─── Material provided ───

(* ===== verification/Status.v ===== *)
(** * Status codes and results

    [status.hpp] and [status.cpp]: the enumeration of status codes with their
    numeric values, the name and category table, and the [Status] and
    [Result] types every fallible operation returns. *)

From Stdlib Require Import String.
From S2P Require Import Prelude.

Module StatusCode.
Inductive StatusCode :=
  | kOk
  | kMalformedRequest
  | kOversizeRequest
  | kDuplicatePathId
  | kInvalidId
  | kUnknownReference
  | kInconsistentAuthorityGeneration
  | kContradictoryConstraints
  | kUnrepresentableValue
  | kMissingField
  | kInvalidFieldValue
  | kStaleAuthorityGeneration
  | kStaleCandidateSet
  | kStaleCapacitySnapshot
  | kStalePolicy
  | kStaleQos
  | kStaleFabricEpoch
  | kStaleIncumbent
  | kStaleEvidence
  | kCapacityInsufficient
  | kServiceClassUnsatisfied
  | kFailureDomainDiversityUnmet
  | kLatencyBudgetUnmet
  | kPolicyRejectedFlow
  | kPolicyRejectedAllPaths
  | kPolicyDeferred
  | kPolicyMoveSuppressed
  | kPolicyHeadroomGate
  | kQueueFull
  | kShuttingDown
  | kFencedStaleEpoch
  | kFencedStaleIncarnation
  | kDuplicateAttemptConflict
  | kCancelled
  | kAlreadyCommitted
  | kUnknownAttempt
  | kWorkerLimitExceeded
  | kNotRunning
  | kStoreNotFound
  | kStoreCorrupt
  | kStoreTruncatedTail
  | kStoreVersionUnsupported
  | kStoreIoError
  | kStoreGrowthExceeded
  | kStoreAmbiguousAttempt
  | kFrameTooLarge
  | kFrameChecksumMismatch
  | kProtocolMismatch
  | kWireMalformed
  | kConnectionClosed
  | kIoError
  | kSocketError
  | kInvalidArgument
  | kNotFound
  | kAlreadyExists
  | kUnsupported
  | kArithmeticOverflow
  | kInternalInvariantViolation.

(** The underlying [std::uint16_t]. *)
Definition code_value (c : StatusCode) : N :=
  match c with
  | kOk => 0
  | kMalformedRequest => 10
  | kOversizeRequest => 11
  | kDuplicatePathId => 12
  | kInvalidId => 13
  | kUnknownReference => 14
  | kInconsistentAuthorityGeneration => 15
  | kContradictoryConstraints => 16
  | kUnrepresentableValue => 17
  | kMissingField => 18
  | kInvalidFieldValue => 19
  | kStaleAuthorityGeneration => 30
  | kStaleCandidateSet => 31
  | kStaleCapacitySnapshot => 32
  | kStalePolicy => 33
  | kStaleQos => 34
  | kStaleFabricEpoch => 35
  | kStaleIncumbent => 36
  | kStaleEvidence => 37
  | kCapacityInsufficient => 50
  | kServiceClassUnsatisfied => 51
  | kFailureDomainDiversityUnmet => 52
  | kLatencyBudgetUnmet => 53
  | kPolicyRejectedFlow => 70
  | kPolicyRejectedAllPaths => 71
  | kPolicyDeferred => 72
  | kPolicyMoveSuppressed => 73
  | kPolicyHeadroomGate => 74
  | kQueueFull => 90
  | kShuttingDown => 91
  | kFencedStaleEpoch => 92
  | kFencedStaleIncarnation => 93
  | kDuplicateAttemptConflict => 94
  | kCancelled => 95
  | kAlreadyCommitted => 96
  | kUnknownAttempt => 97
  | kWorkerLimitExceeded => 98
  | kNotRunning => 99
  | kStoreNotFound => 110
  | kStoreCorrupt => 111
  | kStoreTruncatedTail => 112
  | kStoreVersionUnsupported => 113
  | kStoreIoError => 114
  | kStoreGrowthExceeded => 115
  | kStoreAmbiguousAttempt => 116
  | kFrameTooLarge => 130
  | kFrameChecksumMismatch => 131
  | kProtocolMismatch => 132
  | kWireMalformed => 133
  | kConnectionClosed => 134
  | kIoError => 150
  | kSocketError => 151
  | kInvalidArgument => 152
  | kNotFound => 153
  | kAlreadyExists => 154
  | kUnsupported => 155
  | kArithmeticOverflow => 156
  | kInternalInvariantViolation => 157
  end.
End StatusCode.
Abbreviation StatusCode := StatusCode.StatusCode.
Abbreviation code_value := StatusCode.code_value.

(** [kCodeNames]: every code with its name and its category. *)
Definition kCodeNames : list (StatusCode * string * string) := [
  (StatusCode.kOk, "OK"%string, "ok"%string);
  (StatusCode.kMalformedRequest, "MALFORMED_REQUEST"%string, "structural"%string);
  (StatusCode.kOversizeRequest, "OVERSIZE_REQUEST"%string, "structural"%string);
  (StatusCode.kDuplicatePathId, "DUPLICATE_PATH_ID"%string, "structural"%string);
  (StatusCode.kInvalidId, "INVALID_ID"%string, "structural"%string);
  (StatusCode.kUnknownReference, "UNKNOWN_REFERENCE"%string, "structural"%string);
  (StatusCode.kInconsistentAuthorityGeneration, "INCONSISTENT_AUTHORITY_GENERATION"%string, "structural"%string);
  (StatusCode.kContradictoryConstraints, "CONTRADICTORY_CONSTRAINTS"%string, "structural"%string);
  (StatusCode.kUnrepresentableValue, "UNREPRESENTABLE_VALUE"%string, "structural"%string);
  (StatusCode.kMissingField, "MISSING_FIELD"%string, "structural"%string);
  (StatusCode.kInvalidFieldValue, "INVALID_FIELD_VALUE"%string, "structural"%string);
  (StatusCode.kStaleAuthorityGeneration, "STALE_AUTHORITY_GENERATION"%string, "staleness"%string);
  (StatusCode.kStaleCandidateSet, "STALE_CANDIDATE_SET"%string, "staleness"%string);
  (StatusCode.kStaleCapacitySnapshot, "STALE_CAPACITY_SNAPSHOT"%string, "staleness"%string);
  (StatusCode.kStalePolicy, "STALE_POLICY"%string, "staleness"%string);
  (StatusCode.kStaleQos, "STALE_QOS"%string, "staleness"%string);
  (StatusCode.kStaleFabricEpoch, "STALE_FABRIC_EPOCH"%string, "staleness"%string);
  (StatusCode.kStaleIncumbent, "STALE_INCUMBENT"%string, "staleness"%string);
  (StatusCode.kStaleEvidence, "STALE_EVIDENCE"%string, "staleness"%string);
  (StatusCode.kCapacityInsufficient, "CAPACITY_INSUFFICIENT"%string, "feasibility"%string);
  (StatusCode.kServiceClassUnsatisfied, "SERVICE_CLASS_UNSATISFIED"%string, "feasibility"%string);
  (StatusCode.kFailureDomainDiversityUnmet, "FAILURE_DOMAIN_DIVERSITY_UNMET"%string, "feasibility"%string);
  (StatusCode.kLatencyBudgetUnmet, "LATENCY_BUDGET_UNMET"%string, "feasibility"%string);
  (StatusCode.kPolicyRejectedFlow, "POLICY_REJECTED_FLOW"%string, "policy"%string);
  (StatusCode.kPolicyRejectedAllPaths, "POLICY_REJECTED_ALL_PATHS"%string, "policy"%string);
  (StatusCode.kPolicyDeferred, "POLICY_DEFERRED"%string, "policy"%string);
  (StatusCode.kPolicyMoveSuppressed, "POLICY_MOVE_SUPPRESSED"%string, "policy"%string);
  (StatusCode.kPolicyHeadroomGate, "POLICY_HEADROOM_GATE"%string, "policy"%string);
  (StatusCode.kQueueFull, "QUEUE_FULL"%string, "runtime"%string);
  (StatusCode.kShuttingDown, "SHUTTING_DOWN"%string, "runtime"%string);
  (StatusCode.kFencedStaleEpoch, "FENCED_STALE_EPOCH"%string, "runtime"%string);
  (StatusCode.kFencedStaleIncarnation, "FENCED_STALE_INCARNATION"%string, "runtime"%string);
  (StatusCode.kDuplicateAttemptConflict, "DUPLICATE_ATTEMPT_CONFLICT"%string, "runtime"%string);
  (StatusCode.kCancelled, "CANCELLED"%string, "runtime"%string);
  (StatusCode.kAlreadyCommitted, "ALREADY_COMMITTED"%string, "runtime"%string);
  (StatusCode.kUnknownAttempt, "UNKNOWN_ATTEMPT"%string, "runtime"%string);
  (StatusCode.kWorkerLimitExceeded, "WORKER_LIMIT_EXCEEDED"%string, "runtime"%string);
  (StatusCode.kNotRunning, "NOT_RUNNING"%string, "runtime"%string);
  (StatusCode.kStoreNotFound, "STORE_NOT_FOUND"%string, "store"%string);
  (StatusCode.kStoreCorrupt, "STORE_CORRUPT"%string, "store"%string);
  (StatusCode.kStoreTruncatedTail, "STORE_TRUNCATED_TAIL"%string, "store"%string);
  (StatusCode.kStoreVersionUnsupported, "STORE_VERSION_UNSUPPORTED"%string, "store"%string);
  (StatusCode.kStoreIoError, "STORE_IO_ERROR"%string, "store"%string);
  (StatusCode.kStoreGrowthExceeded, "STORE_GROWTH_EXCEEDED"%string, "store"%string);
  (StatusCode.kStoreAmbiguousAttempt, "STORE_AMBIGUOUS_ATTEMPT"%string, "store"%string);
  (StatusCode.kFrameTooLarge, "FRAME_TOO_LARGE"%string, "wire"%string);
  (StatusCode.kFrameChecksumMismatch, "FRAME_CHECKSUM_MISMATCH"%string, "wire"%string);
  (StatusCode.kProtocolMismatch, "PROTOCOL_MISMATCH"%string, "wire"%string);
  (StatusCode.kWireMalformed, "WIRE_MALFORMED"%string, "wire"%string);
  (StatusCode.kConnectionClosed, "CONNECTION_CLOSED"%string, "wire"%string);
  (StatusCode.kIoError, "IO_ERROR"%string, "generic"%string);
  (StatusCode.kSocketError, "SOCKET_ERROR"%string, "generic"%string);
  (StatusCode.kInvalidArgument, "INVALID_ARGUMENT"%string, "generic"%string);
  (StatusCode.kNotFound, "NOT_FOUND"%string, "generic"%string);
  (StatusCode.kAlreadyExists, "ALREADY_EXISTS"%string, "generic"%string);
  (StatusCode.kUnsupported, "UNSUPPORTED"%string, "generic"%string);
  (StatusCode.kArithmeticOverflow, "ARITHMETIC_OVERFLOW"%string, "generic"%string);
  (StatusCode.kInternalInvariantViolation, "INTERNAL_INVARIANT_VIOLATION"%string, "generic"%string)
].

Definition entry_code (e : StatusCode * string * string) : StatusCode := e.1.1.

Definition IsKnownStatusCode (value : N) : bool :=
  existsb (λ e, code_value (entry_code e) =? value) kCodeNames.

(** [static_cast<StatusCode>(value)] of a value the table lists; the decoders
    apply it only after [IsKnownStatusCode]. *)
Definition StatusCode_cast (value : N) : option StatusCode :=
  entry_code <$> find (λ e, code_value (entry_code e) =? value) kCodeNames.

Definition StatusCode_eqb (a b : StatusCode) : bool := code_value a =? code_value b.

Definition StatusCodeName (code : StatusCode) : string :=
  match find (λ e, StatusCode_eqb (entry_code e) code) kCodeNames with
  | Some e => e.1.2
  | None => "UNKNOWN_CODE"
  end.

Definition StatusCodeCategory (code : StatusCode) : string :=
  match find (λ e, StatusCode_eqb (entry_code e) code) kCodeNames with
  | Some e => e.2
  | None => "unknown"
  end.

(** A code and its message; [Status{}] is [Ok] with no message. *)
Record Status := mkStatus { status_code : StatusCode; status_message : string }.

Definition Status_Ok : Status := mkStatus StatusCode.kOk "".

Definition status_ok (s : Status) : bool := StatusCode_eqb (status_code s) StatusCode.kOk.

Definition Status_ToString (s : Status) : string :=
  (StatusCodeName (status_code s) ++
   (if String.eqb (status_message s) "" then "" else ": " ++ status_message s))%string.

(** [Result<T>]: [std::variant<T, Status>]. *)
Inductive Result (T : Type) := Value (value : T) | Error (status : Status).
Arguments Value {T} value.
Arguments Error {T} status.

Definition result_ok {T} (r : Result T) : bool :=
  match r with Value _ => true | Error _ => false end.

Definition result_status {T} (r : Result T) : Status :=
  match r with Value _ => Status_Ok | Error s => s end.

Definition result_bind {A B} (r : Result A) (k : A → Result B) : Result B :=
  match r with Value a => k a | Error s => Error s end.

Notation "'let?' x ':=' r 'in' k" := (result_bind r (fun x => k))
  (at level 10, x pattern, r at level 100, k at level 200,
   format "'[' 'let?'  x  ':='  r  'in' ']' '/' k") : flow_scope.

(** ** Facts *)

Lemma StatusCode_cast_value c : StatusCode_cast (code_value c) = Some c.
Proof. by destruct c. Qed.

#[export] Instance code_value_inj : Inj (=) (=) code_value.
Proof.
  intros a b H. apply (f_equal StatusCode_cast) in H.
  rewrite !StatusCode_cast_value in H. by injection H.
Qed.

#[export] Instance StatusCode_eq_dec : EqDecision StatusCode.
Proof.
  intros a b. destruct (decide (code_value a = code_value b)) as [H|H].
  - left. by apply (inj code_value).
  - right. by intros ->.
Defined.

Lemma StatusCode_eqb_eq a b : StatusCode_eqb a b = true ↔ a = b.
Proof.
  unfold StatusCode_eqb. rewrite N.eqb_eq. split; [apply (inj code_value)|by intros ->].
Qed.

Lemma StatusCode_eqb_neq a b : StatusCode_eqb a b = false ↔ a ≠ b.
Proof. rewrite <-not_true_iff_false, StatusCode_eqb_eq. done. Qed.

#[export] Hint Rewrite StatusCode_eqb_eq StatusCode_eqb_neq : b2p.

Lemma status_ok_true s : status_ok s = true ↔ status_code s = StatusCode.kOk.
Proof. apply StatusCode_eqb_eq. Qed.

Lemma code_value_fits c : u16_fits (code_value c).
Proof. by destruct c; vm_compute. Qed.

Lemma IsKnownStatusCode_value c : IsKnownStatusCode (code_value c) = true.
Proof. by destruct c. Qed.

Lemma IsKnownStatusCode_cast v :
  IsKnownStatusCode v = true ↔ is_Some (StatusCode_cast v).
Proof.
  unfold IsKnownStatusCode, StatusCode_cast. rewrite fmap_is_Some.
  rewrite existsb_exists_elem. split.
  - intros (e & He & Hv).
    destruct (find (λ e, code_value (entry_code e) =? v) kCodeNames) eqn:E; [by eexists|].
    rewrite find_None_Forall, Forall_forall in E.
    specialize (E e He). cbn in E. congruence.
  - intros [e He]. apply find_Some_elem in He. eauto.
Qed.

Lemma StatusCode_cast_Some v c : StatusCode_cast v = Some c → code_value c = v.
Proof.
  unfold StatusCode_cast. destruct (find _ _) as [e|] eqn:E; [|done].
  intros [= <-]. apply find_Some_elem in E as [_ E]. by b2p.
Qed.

───

• _Activity_
Extract, from the listing above, every line where the string "kPolicyRejectedFlow" occurs.

• _Result of the task_
  | kPolicyRejectedFlow
  | kPolicyRejectedFlow => 70
  (StatusCode.kPolicyRejectedFlow, "POLICY_REJECTED_FLOW"%string, "policy"%string);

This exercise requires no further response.